Reporters Without Borders welcomed the sentences of life imprisonment passed today by the International Criminal Tribunal of Rwanda (ICTR) in Arusha (Tanzania) on Ferdinand Nahimana, one of the founders of Radio-Télévision Libre des Mille Collines (RTLM), and Hassan Ngueze, former editor of the magazine Kangura.
The two journalists were convicted for their role in 1994 genocide that took 800,000 lives. Jean-Bosco Barayagwiza, another RTLM staff member, was sentenced to 35 years in prison.
"We are pleased that this case has finally reached a conclusion despite countless procedural delays and obstacles," Reporters Without Borders secretary-general Robert Ménard said. "This is the first time that journalists have been sentenced to life imprisonment for incitement to murder and violence in their reports," he said.
"We hope these sentences are seen as a warning to the many journalists in Africa and elsewhere who also stir up hate in their writing," Ménard added. "Even if no country is today in a situation comparable to Rwanda's at the time of the genocide, these sentences should serve as a call to order to all the publications that constantly flout the most elementary rules of professional ethics and conduct."
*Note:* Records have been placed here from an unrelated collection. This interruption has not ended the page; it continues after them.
(** What the [try] body does with a decoded document. *)
Lemma parse_outdated_shape out v :
  json_loads out = Some v →
  match parse_outdated out with
  | (_, None) => well_shaped v = true
  | (_, Some e) => well_shaped v = false ∧ shape_error e = true
  end.
Proof.
  intros Hv. unfold parse_outdated. rewrite Hv.
  destruct v as [| | | |s|items|items]; simpl; try done.
  - destruct s as [|c s]; done.
  - apply collect_shape.
  - destruct items as [|[k x] items]; done.
Qed.




(** The run stops where the query raises. *)
Lemma main_query_raises w e :
  (∀ w', subprocess w' = subprocess w → calls w' = calls w →
         check_updates w' = (Raise e, launched w')) →
  (main w).1 = Raise e.
Proof.
  intros Hq. unfold main, mbind, M_bind, bind, console_print, datetime_now,
    generate_dependency_report, get_installed_packages. simpl.
  unfold mbind, M_bind, bind. by rewrite Hq.
Qed.

(** C10: valid JSON is not enough.  When stdout decodes to a document of the
    wrong shape (anything but a list of objects that each have the keys
    name, version and latest, or an empty object or string), a KeyError or a
    TypeError leaves check_updates, with no diagnostic, and ends the run. *)
Theorem wrong_shape_escapes w rc out err v :
  subprocess w (calls w) = Completed rc out err →
  json_loads out = Some v →
  well_shaped v = false →
  ∃ e, shape_error e = true ∧
       check_updates w = (Raise e, launched w) ∧
       (main w).1 = Raise e.
Proof.
  intros Hrun Hout Hshape.
  pose proof (parse_outdated_shape out v Hout) as Hp.
  destruct (parse_outdated out) as [updates [e|]] eqn:Ep; [| congruence].
  destruct Hp as [_ He]. exists e.
  assert (∀ w', subprocess w' = subprocess w → calls w' = calls w →
                check_updates w' = (Raise e, launched w')) as Hq.
  { intros w' Hs Hc. rewrite check_updates_run, Hs, Hc, Hrun, Ep.
    by destruct e. }
  repeat split; [done | by apply Hq | by apply main_query_raises].
Qed.

(** What a query leaves of the world: one more command launched, at most
    one diagnostic, and nothing else. *)
Lemma check_updates_world w r w1 :
  check_updates w = (r, w1) →
  fs w1 = fs w ∧ calls w1 = S (calls w) ∧ ticks w1 = ticks w ∧
  subprocess w1 = subprocess w ∧ clock w1 = clock w ∧
  working_set w1 = working_set w ∧
  (console w1 = console w ∨ console w1 = console w ++ [parse_diagnostic]).
Proof.
  rewrite check_updates_run.
  destruct (subprocess w (calls w)) as [rc out err | e].
  - destruct (parse_outdated out) as [updates [[]|]]; intros [= <- <-];
      simpl; auto 10.
  - intros [= <- <-]. simpl. auto 10.
Qed.

(** The answer of a query depends on the world only through the outcome of
    the command it launches. *)
Lemma check_updates_answer w w' :
  subprocess w' = subprocess w → calls w' = calls w →
  (check_updates w').1 = (check_updates w).1.
Proof.
  intros Hs Hc. rewrite !check_updates_run, Hs, Hc.
  destruct (subprocess w (calls w)) as [rc out err | e]; [| done].
  by destruct (parse_outdated out) as [updates [[]|]].
Qed.

End Query.

(** ** The file system *)

(** [mkdir] touches the directories it walks through and nothing else. *)
Lemma mkdir_walk_other (above below : list (list N))
  (f f' : gmap (list (list N)) node) (p : list (list N)) :
  mkdir_walk above below f = Ok f' →
  (∀ k, (0 < k ≤ length below)%nat → p ≠ above ++ take k below) →
  f' !! p = f !! p.
Proof.
  revert above f. induction below as [|c below IH]; intros above f; simpl.
  - by intros [= ->].
  - intros Hwalk Hp.
    assert (p ≠ above ++ [c]) as Hne by (apply (Hp 1%nat); simpl; lia).
    assert (∀ k, (0 < k ≤ length below)%nat → p ≠ (above ++ [c]) ++ take k below)
      as Hp'.
    { intros k Hk. rewrite <- app_assoc. apply (Hp (S k)). simpl. lia. }
    destruct (f !! (above ++ [c])) as [[content|]|] eqn:E.
    + by destruct below.
    + by apply (IH _ _ Hwalk).
    + rewrite (IH _ _ Hwalk Hp'). by apply lookup_insert_ne.
Qed.

(** After [mkdir], every directory walked through is a directory. *)
Lemma mkdir_walk_made (above below : list (list N))
  (f f' : gmap (list (list N)) node) :
  mkdir_walk above below f = Ok f' →
  below ≠ [] → f' !! (above ++ below) = Some Dir.
Proof.
  revert above f. induction below as [|c below IH]; intros above f; [done |].
  simpl. intros Hwalk _.
  destruct below as [|d below].
  - simpl in Hwalk.
    destruct (f !! (above ++ [c])) as [[content|]|] eqn:E; [done | |].
    + by injection Hwalk as <-.
    + injection Hwalk as <-. apply lookup_insert_eq.
  - rewrite (cons_middle c), app_assoc.
    destruct (f !! (above ++ [c])) as [[content|]|] eqn:E; [done | |];
      by apply (IH _ _ Hwalk).
Qed.

(** ** The report *)

Section Report.
Context `{PyLib}.

(** What a successful generate_dependency_report has done. *)
Lemma generate_dependency_report_ok p w w' :
  generate_dependency_report (Some p) w = (Ok tt, w') →
  ∃ updates w1 f,
    check_updates w = (Ok updates, w1) ∧
    mkdir_walk [] (parent p) (fs w) = Ok f ∧
    fs w' = <[p := File (json_dumps 2 (report_of (clock w (ticks w)) updates))]> f ∧
    console w' = console w1 ++ [Rich (report_table updates);
                                Markup (lit "\nReport saved to: " ++ path_str p)] ∧
    calls w' = S (calls w) ∧ ticks w' = S (ticks w) ∧
    subprocess w' = subprocess w ∧ clock w' = clock w ∧
    working_set w' = working_set w.
Proof.
  unfold generate_dependency_report, mbind, M_bind, bind,
    get_installed_packages.
  destruct (check_updates w) as [[updates|e] w1] eqn:Eq; [| done].
  destruct (check_updates_world w _ _ Eq)
    as (Hfs & Hcalls & Hticks & Hsub & Hclock & Hws & _).
  unfold console_print, datetime_now, mkdir_parents. simpl.
  rewrite Hfs, Hticks, Hclock.
  destruct (mkdir_walk [] (parent p) (fs w)) as [f|e] eqn:Ew; [| done].
  unfold write_file. simpl.
  destruct (f !! p) as [[content|]|] eqn:Ep; [| done |];
    (destruct (parent p) as [|c ps] eqn:Epar;
       [| destruct (f !! (c :: ps)) as [[content'|]|] eqn:Epp; try done]);
    intros [= <-]; exists updates, w1, f; simpl; rewrite <- ?app_assoc;
    auto 10.
Qed.

(** And when it succeeds: the query returns, no file stands where a
    directory is needed, and no directory stands where the report goes. *)
Lemma generate_dependency_report_writes (p : list (list N)) w updates w1 f :
  check_updates w = (Ok updates, w1) →
  parent p ≠ [] →
  mkdir_walk [] (parent p) (fs w) = Ok f →
  f !! p ≠ Some Dir →
  ∃ w', generate_dependency_report (Some p) w = (Ok tt, w') ∧
        fs w' = <[p := File (json_dumps 2 (report_of (clock w (ticks w)) updates))]> f.
Proof.
  intros Hq Hpar Hwalk Hp.
  pose proof (mkdir_walk_made [] (parent p) _ _ Hwalk Hpar) as Hdir.
  simpl in Hdir.
  destruct (check_updates_world w _ _ Hq)
    as (Hfs & Hcalls & Hticks & Hsub & Hclock & Hws & _).
  unfold generate_dependency_report, mbind, M_bind, bind,
    get_installed_packages.
  rewrite Hq.
  unfold console_print, datetime_now, mkdir_parents. simpl.
  rewrite Hfs, Hticks, Hclock, Hwalk.
  unfold write_file. simpl. rewrite Hdir.
  destruct (parent p) as [|c ps]; [done |].
  destruct (f !! p) as [[content|]|]; [| done |]; by eexists.
Qed.

(** C5: when generate_dependency_report has written its report, the file
    holds the JSON text of a dict whose packages list has one entry per
    tuple of the query, in the same order; the entry of a tuple of strings
    has the fields name, current, latest and needs_update, the last one true
    exactly when the two version strings differ.  Whatever the file held
    before is gone. *)
Theorem report_reflects_updates p w w' :
  generate_dependency_report (Some p) w = (Ok tt, w') →
  ∃ updates packages,
    (check_updates w).1 = Ok updates ∧
    fs w' !! p = Some (File (json_dumps 2
      (VDict [(lit "timestamp", VStr (isoformat (clock w (ticks w))));
              (lit "packages", VList packages)]))) ∧
    length packages = length updates ∧
    ∀ i name current latest,
      updates !! i = Some (VStr name, VStr current, VStr latest) →
      packages !! i = Some (VDict
        [(lit "name", VStr name); (lit "current", VStr current);
         (lit "latest", VStr latest);
         (lit "needs_update", VBool (bool_decide (current ≠ latest)))]).
Proof.
  intros (updates & w1 & f & Hq & _ & Hfs & _)%generate_dependency_report_ok.
  exists updates, (package_entry <$> updates).
  repeat split.
  - by rewrite Hq.
  - rewrite Hfs. apply lookup_insert_eq.
  - apply length_fmap.
  - intros i name current latest Hi.
    rewrite list_lookup_fmap, Hi. simpl. do 5 f_equal.
    unfold package_entry, py_eq. do 2 f_equal.
    by destruct (decide (current = latest));
      [rewrite bool_decide_eq_true_2, bool_decide_eq_false_2 by auto
      | rewrite bool_decide_eq_false_2, bool_decide_eq_true_2 by auto].
Qed.

End Report.

(** ** The README and the run *)

(** Projections of an updated world, without touching the strings. *)
Ltac world_simpl :=
  repeat progress
    cbn [fs calls ticks clock subprocess console working_set
         set_fs set_calls set_ticks set_console printed launched summary
         fst snd].

Section Run.
Context `{PyLib}.

(** The report lies under [reports/]: writing it leaves README.md alone. *)
Lemma report_leaves_readme (now : datetime)
  (f f' : gmap (list (list N)) node) (text : list N) :
  mkdir_walk [] (parent (report_path_at now)) f = Ok f' →
  <[report_path_at now := File text]> f' !! readme_path = f !! readme_path.
Proof.
  intros Hwalk. rewrite lookup_insert_ne by done.
  apply (mkdir_walk_other _ _ _ _ _ Hwalk).
  intros [|[|[|k]]] Hk; simpl in *; (done || lia).
Qed.

(** Without a README the update step prints its diagnostic and returns. *)
Lemma update_readme_status_missing w :
  fs w !! readme_path = None →
  update_readme_status w = (Ok tt, printed readme_diagnostic w).
Proof.
  intros Hno. unfold update_readme_status, mbind, M_bind, bind, path_exists.
  by rewrite Hno.
Qed.

(** What a successful update of an existing README has done. *)
Lemma update_readme_status_ok w w' content :
  fs w !! readme_path = Some (File content) →
  update_readme_status w = (Ok tt, w') →
  ∃ updates w1,
    check_updates w = (Ok updates, w1) ∧
    fs w' = <[readme_path := File (splice content start_marker end_marker
               (join (lit "\n") (status_section (clock w (ticks w)) updates)))]>
            (fs w) ∧
    calls w' = S (calls w) ∧ ticks w' = S (ticks w).
Proof.
  intros Hfile.
  unfold update_readme_status, mbind, M_bind, bind, path_exists,
    get_installed_packages.
  rewrite Hfile. rewrite bool_decide_eq_true_2 by eauto. cbn [negb].
  destruct (check_updates w) as [[updates|e] w1] eqn:Eq; [| done].
  destruct (check_updates_world w _ _ Eq)
    as (Hfs & Hcalls & Hticks & Hsub & Hclock & Hws & _).
  unfold datetime_now, read_text, write_text, write_file, console_print.
  change (parent readme_path) with (@nil (list N)).
  repeat progress (world_simpl; rewrite ?Hfs, ?Hfile, ?Hticks, ?Hclock).
  intros [= <-]. exists updates, w1. world_simpl. rewrite ?Hfs. auto.
Qed.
This so-called hate media trial began in October 2000. In August of this year, the ICTR prosecutor requested life sentences for the three defendants, who pleaded not guilty. A fourth journalist, Georges Ruggiu, a Belgian, was sentenced to 12 years in prison in June 2000 for "incitement to genocide and crimes against humanity" on RTLM. Ruggiu pleaded guilty and voiced regret for his part in events, the extent of which he claimed not to have understood at the time.
Before and during the genocide, RTLM, Kangura and other news media listed the names and addresses of future victims for the militia, sometimes talking directly of eliminating the "enemy." Ngeze, for example, wrote in January 1994 in Kangura: "What isn't being said to the inyenzi (meaning "cockroaches," the media's name for the Tutsis) is that if they raise their heads again, it won't be necessary to go and fight the enemy remaining in the bush. Instead we will start by purging the internal enemy... they will disappear."
RTLM invited the population in April 1994 to hunt down "the foreigners of the Rwandan Patriotic Front (the ruling FPR)." The station also urged the military to step up "the elimination of the inkotanyi (the FPR fighters) and their accomplices and leave no survivors who could later accuse them."
Arrested in Cameroon on 26 March 1996, Nahimana was a director of the Rwandan Information Office as well as an active participant in creating RTLM in 1993 with Félicien Kabuga, the chairman of its board, now wanted by the ICTR. Nahima contacted the authorities to obtain the authorisations needed to launch the station. He is alleged to have been one of the regime's ideologues and to have brought together the RTLM staff who directly called for the murder of Tutsis and moderate Hutus on the air. During the trial, he denied having any control of the station's editorial policies.
Barayagwiza, who was also arrested in Cameroon on 26 March 1996, is a former director of political affairs at the foreign ministry and a member of RTLM's founding committee. He refused to take part in the trial, challenging the ICTR's independence and claiming that it was being manipulated by the Rwandan government.
Arrested in Kenya on 18 July 1997, Ngese was one of the most radical Hutu extremists before, during and after the genocide as well as being editor of Kangura, a extremist magazine that appeared every two weeks. The ICTR said his articles in Kangura "helped pave the way for the genocide of the Tutsis and incited murder or serious violations of the mental integrity of Tutsis and certain Hutus."
Nahimana, Barayagwiza and Ngueze are all being held in ICTR detention centres in Arusha.